After the war, Dán joined von Neumann in New Mexico to program the MANIAC I machine, which could store data, designed by her husband and Julian Bigelow. This work was entirely novel, a feat that had never been completed before. Dán scored the job, however, due to the belief at the time that programming was menial work, similar to human computing, a job commonly held by women. For decades after this, society would devalue the work of programming, which ultimately allowed women to be a large part of the workforce. More specifically, Dán's job was to translate mathematical instructions into a language the computer could understand. To do this she would look up "codes" - numbers that correspond to instructions for the computer. This is the origin of the word "coder", and the birth of the modern code paradigm. This coding also required her to ask for sections of the machine to be rebuilt, as there was not a clear distinction between software and hardware at the time. She then worked on the ENIAC (Electronic Numerical Integrator and Computer) on a project with von Neumann to produce the first successful meteorological forecast on a computer. Dán designed new controls for ENIAC and was one of its primary programmers. She trained a group of people drawn from the Manhattan Project to store programs as binary code. During this time she also wrote the code for the first computer simulation by the Monte Carlo method.

She taught the meteorologists how to program ENIAC where she managed 100,000 punch cards ensuring there were no data loss. She worked for 32 days on the project, where she saw through and checked the final code.

After her husband's death from cancer in 1957, Dán wrote the preface to his Silliman Lectures. The lectures were published in 1958 and later edited and published by Yale University Press as The Computer and the Brain. She also wrote an unpublished memoir entitled A Grasshopper in Very Tall Grass. In 2022, Dán was the subject of a multi-episode season of the Lost Women of Science podcast.

== Personal life and death ==
Dán met her first husband, Ferenc Engel, at one of her parents' parties. They wed in 1931. Dán was 19 and described herself as "frighteningly in love." Engel was an avid gambler, and took Dán on many trips to casinos. They were at a casino in Monte Carlo when Dán met John von Neumann, whom she would later marry, for the first time. He explained that he had perfected a way to ensure that he would win roulette every time, but promptly lost all his money trying to prove his point. Afterwards, he asked Dán to buy him a drink, a consequential interaction which would set the stage for their long friendship and eventual romance.
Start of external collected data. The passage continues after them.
Definition disjoint_entries (entries : list Entry) : Prop :=
  forall i j e1 e2 q, entries !! i = Some e1 -> entries !! j = Some e2 ->
    usable_page e1 q -> usable_page e2 q -> i = j.

Lemma start_page_nonneg e : 0 <= start_page e.
Proof.
  unfold start_page. apply Z.div_pos; [|unfold PAGE_SIZE; lia].
  apply wrap_fits. lia.
Qed.

Lemma marked_static : marked (replicate (Z.to_nat BITMAP_WORDS) 0, 0) /\
  forall q, page_ok q -> test_bit (replicate (Z.to_nat BITMAP_WORDS) 0) q = false.
Proof.
  assert (forall q, page_ok q ->
    test_bit (replicate (Z.to_nat BITMAP_WORDS) 0) q = false) as Hz.
  { intros q Hq. destruct (page_split q Hq) as (? & _ & _). apply zero_word_test; [done|].
    apply lookup_replicate_2. lia. }
  split; [|done]. split; cbn [fst snd bitmap free_pages].
  - split; [apply length_replicate|]. apply Forall_replicate. split; lia.
  - set (bm := replicate _ _) in *.
    assert (size (free_set bm) = 0%nat) as ->; [|reflexivity].
    apply size_empty_iff. intros q. rewrite elem_of_free_set. split; [|by intros ?%not_elem_of_empty].
    intros [Hq Ht]. by rewrite Hz in Ht.
Qed.

Lemma mark_entries entries :
  disjoint_entries entries ->
  let st := foldl (mark_entry MEMMAP_USABLE) (replicate (Z.to_nat BITMAP_WORDS) 0, 0) entries in
  marked st /\ forall q, page_ok q ->
    test_bit (fst st) q = true <-> exists e, e ∈ entries /\ usable_page e q.
Proof.
  induction entries as [|e entries IH] using rev_ind; intros Hdis.
  { destruct marked_static as [Hm Hz]. split; [done|]. intros q Hq. cbn [foldl fst].
    rewrite Hz by done. split; [done|]. by intros (e & ?%not_elem_of_nil & _). }
  destruct IH as [Hm Hq].
  { intros i j e1 e2 q Hi Hj. apply Hdis; by apply lookup_app_l_Some. }
  rewrite foldl_app. cbn [foldl]. unfold mark_entry at 1 3.
  set (st := foldl _ _ _) in *. destruct (Z.eqb_spec (type_ e) MEMMAP_USABLE) as [Hu|Hu].
  - pose proof (start_page_nonneg e).
    assert (forall q, start_page e <= q < start_page e
        + Z.of_nat (range_len (start_page e) (end_page e)) <-> usable_page e q) as Hr.
    { intros q. unfold usable_page, range_len. split; [split; [done|lia]|lia]. }
    destruct (mark_range (range_len (start_page e) (end_page e)) (start_page e) st)
      as [H1 H2]; [done|done| |].
    { intros q Hok Hrq%Hr. apply not_true_iff_false. intros (e' & Hin & Hue)%Hq; [|done].
      apply list_elem_of_lookup in Hin as [i Hi]. pose proof (lookup_lt_Some _ _ _ Hi).
      assert (i = length entries); [|lia].
      eapply (Hdis i (length entries) e' e q); try done.
      - by apply lookup_app_l_Some.
      - by rewrite lookup_app_r, Nat.sub_diag by lia. }
    split; [done|]. intros q Hok. rewrite exists_elem_snoc, H2, Hq, Hr by done. done.
  - split; [done|]. intros q Hok. rewrite exists_elem_snoc, Hq by done.
    unfold usable_page at 3. split; [by left|]. intros [?|[? _]]; done.
Qed.

Lemma reserve_range n a s :
  pmm_inv s -> 0 <= a ->
  let s' := for_range n a reserve_page s in
  pmm_inv s' /\ total_pages s' = total_pages s /\ forall q, page_ok q ->
    test_bit (bitmap s') q = true <->
    test_bit (bitmap s) q = true /\ ~ (a <= q < a + Z.of_nat n).
Proof.
  revert a s. induction n as [|n IH]; intros a s Hinv Ha; cbn [for_range].
  { split_and!; try done. intros q Hq. split; [intros; split; [done|lia]|by intros [? _]]. }
  unfold reserve_page at 2 4 6. split_guard.
  - assert (page_ok a) as Hp by (unfold page_ok; lia).
    destruct (IH (a + 1) (mkPmm (clear_bit (bitmap s) a) (total_pages s) (u64 (free_pages s - 1))))
      as (H1 & H2 & H3); [destruct s; by apply pmm_inv_clear|lia|].
    split_and!; [done|done|]. intros q Hq. rewrite H3 by done. simpl.
    rewrite test_clear_bit by (try apply Hinv; done).
    destruct (Z.eqb_spec a q) as [->|]; simpl; [split; [by intros []|intros [_ []]; lia]|].
    split; (intros [? ?]; split; [done|lia]).
  - destruct (IH (a + 1) s) as (H1 & H2 & H3); [done|lia|].
    split_and!; [done|done|]. intros q Hq. rewrite H3 by done. split; [|intros [? ?]; split; [done|lia]].
    intros [Ht Hr]. split; [done|]. intros Hc. assert (q = a) as -> by lia.
    unfold page_ok in Hq. apply andb_false_iff in Heqb as [?|?]; zbool; [lia|congruence].
Qed.

End InitFacts.

(** ** free_page *)

Lemma free_page_spec s p :
  pmm_inv s -> page_ok p ->
  pmm_inv (free_page s (p * PAGE_SIZE)) /\
  free_set (bitmap (free_page s (p * PAGE_SIZE))) = {[p]} ∪ free_set (bitmap s) /\
  (p ∈ free_set (bitmap s) -> free_page s (p * PAGE_SIZE) = s).
Proof.
  intros Hs Hp. unfold free_page. rewrite Z.div_mul by done.
  destruct (Z.leb_spec MAX_PAGES p); [unfold page_ok in *; lia|].
  destruct (test_bit (bitmap s) p) eqn:E; simpl.
  - split_and!; try done. symmetry. apply subseteq_union_1_L.
    intros q ->%elem_of_singleton. by apply elem_of_free_set.
  - split_and!; [destruct s; by eapply pmm_inv_set|by apply free_set_set; [apply Hs|]|].
    intros [_ Hc]%elem_of_free_set. congruence.
Qed.

Lemma pmm_static_inv : pmm_inv pmm_static.
Proof. destruct marked_static as [[H1 H2] _]. split; [exact H1|exact H2]. Qed.

(** A manager whose only free pages are the given ones. *)
Definition pmm_with (pages : list Z) : Pmm :=
  foldl (fun s p => free_page s (p * PAGE_SIZE)) pmm_static pages.

Lemma pmm_with_inv pages : Forall page_ok pages -> pmm_inv (pmm_with pages).
Proof.
  unfold pmm_with. generalize pmm_static_inv. generalize pmm_static.
  induction pages as [|p pages IH]; intros s Hs Hf; [done|]. simpl.
  inversion_clear Hf as [|? ? Hp Hf']. apply IH; [|done]. by apply free_page_spec.
Qed.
Eventually, after a particularly tumultuous trip through Southern Europe, Engel's gambling became too much of a problem for Dán and she divorced him. She remarried one month later, this time to Andor Rapoch, an investment banker 18 years her senior. Throughout her marriage to Rapoch, Dán maintained contact with John von Neumann.
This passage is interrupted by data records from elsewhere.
Lemma handle_fault_leaf s lv v pt code :
  valid s lv -> alive v -> leaf (mem s) 3 root v = Some pt ->
  no_huge (mem s) 3 root v = true ->
  is_present (entry (mem s) pt (pt_index v)) = false ->
  Z.testbit (entry (mem s) pt (pt_index v)) 9 = true ->
  match handle_fault root v code s with
  | (s', Ok _) =>
      exists c, fa_free (frames s) c /\ ~ fa_free (frames s') c /\ valid s' lv /\
        (forall v', same_page v v' -> tr (mem s') 3 root v' = Some (c + off 0 v')) /\
        (forall v', alive v' -> ~ same_page v v' -> tr (mem s') 3 root v' = tr (mem s) 3 root v') /\
        (forall j, 0 <= j < 512 -> entry (mem s') c j = 0) /\
        leaf (mem s') 3 root v = Some pt /\
        entry (mem s') pt (pt_index v) = set_address c (Z.land (Z.lor
          (Z.land (flags_of (entry (mem s) pt (pt_index v))) (not64 ON_DEMAND)) flags.PRESENT) (not64 flags.NO_EXECUTE)) /\
        (forall b, tables_have (mem s') b 3 root v = tables_have (mem s) b 3 root v) /\
        no_huge (mem s') 3 root v = true /\ data_kept (mem s) (frames s) lv (mem s') (frames s') lv
  | (s', Err e) => e = "OOM: cannot allocate physical page for fault" /\ mem s' = mem s /\ frames s' = frames s /\ exhausted s
  end.
Proof.
  intros [Hinv Ht] Hv Hl Hnh Hnp Hod. pose proof (tree_root _ _ _ Ht) as Hroot.
  pose proof (leaf_level _ _ _ _ _ _ _ Ht Hroot Hv Hl) as Hpt.
  pose proof (follow3_spec v "PML4 entry not present" "PDPT entry not present"
    "PD entry not present" s Hnh) as Hf. rewrite Hl in Hf.
  rewrite handle_fault_follow3. unfold se_bind. rewrite Hf. unfold read_entry at 1.
  rewrite on_demand_bit, Hnp, Hod. cbn [negb andb]. unfold alloc_page.
  destruct (fa_alloc (frames s)) as [fr [c|]] eqn:Ea.
  2: { destruct (fa_alloc_None _ _ Hinv Ea) as [-> Hx]. done. }
  destruct (fa_alloc_Some _ _ _ Hinv Ea) as (Hfree & Hal & Hb & Hfr).
  pose proof (fa_alloc_inv _ Hinv) as Hinv'. rewrite Ea in Hinv'. cbn [fst] in Hinv'.
  destruct (zero_free_frame (mem s) (frames s) fr lv c Ht Hfree Hal) as [Ht0 He0];
    [intros b Hb'; by apply Hfr|].
  unfold write_zeros, write_entry, read_entry, invlpg, se_modify.
  cbn [mem frames HHDM_OFFSET flushed].
  set (m0 := zero_bytes (mem s) c 4096) in *.
  assert (leaf m0 3 root v = Some pt) as Hl0
    by (rewrite <- Hl; by apply (tr_agree (mem s) m0 (frames s) lv)).
  set (e := set_address c _).
  destruct (leaf_write (mkMachine m0 fr (HHDM_OFFSET s) (flushed s)) lv v pt e)
    as (Ht1 & Hsame & Hother); [by split|done..|]. cbn [mem frames] in *.
  assert (entry m0 pt (pt_index v) = entry (mem s) pt (pt_index v)) as Hold by (eapply He0; [exact Hpt|apply index_range]).
  pose proof (one_slot_wr m0 fr lv pt (pt_index v) e Ht0 ltac:(eauto) (index_range v 12)) as Hone.
  assert (forall t i k, lv !! t = Some (Datatypes.S k) -> 0 <= i < 512 ->
    entry (wr m0 (entry_addr pt (pt_index v)) e) t i = entry (mem s) t i) as Hup.
  { intros t' i k' Hk' Hi'. rewrite <- (He0 t' i _ Hk' Hi'). apply (Hone t' i _ Hk' Hi'). intros [-> _]. congruence. }
  exists c. split_and!; [done|by rewrite Hfr; naive_solver|by split|..].
  - intros v' Hsp. rewrite Hsame by done. unfold e.
    by rewrite is_present_set, fault_present, physical_address_set.
  - intros v' Hv' Hne. rewrite Hother by done. by apply (tr_agree (mem s) m0 (frames s) lv).
  - intros j Hj. destruct (tree_table _ _ _ Ht _ _ Hpt) as (Hpal & _ & Hnf & _).
    rewrite entry_wr by (try done; apply index_range).
    rewrite decide_False by (intros [-> _]; done). unfold m0. by rewrite entry_zero, decide_True.
  - rewrite <- Hl0. by eapply leaf_slot.
  - unfold e. rewrite (entry_wr_same m0 fr lv pt (pt_index v)) by (done || eauto || apply index_range). by rewrite Hold.
  - intros b. eapply (tables_agree (mem s)); [exact Ht|exact Hup|done|done|by rewrite Hl].
  - rewrite <- Hnh. eapply (leaf_huge_agree (mem s)); [exact Ht|exact Hup|done|done|by rewrite Hl].
  - intros f Hfal Hnf Hflv. destruct (data_kept_wr m0 fr lv pt (pt_index v) e Ht0 ltac:(eauto) (index_range v 12) f)
      as (A & B & C); [done|rewrite Hfr; naive_solver|done|]. split_and!; [done|done|]. intros j Hj. rewrite C by done.
    unfold m0. rewrite entry_zero, decide_False by (done || intros ->; done). done.
Qed.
In 1938, after von Neumann went through a divorce himself, Dán divorced Rapoch and married von Neumann. Klára and John von Neumann were socially active within the local academic community, and their white clapboard house on Westcott Road was one of Princeton's largest private residences.

On August 30, 1939, with the start of World War II looming, Dán traveled back to Budapest by boat to convince her parents and in-laws to leave the country. Her father did not adjust well to leaving his home and factory, and committed suicide later that year. In June 1942, she suffered a late-term miscarriage.

In 1955, John von Neumann was diagnosed with metastatic cancer, which may have been caused by exposure to radiation at Los Alamos National Laboratory. He died in 1957.

In 1958, a year after von Neumann's death, Dán married her fourth husband, oceanographer and physicist Carl Eckart, and moved to La Jolla, California.

Over the course of her four marriages, Dán never had children of her own. Her stepdaughter, Marina von Neumann Whitman (March 6 1935 – May 20 2025), was two years old when Dán and von Neumann married, and grew up to become a prominent economist, automobile executive, and professor of business administration and public policy.

In 1963, Dán drove from her La Jolla home to the beach, where she walked into the surf and drowned. The San Diego coroner's office listed her death as a suicide. She was 52 years old.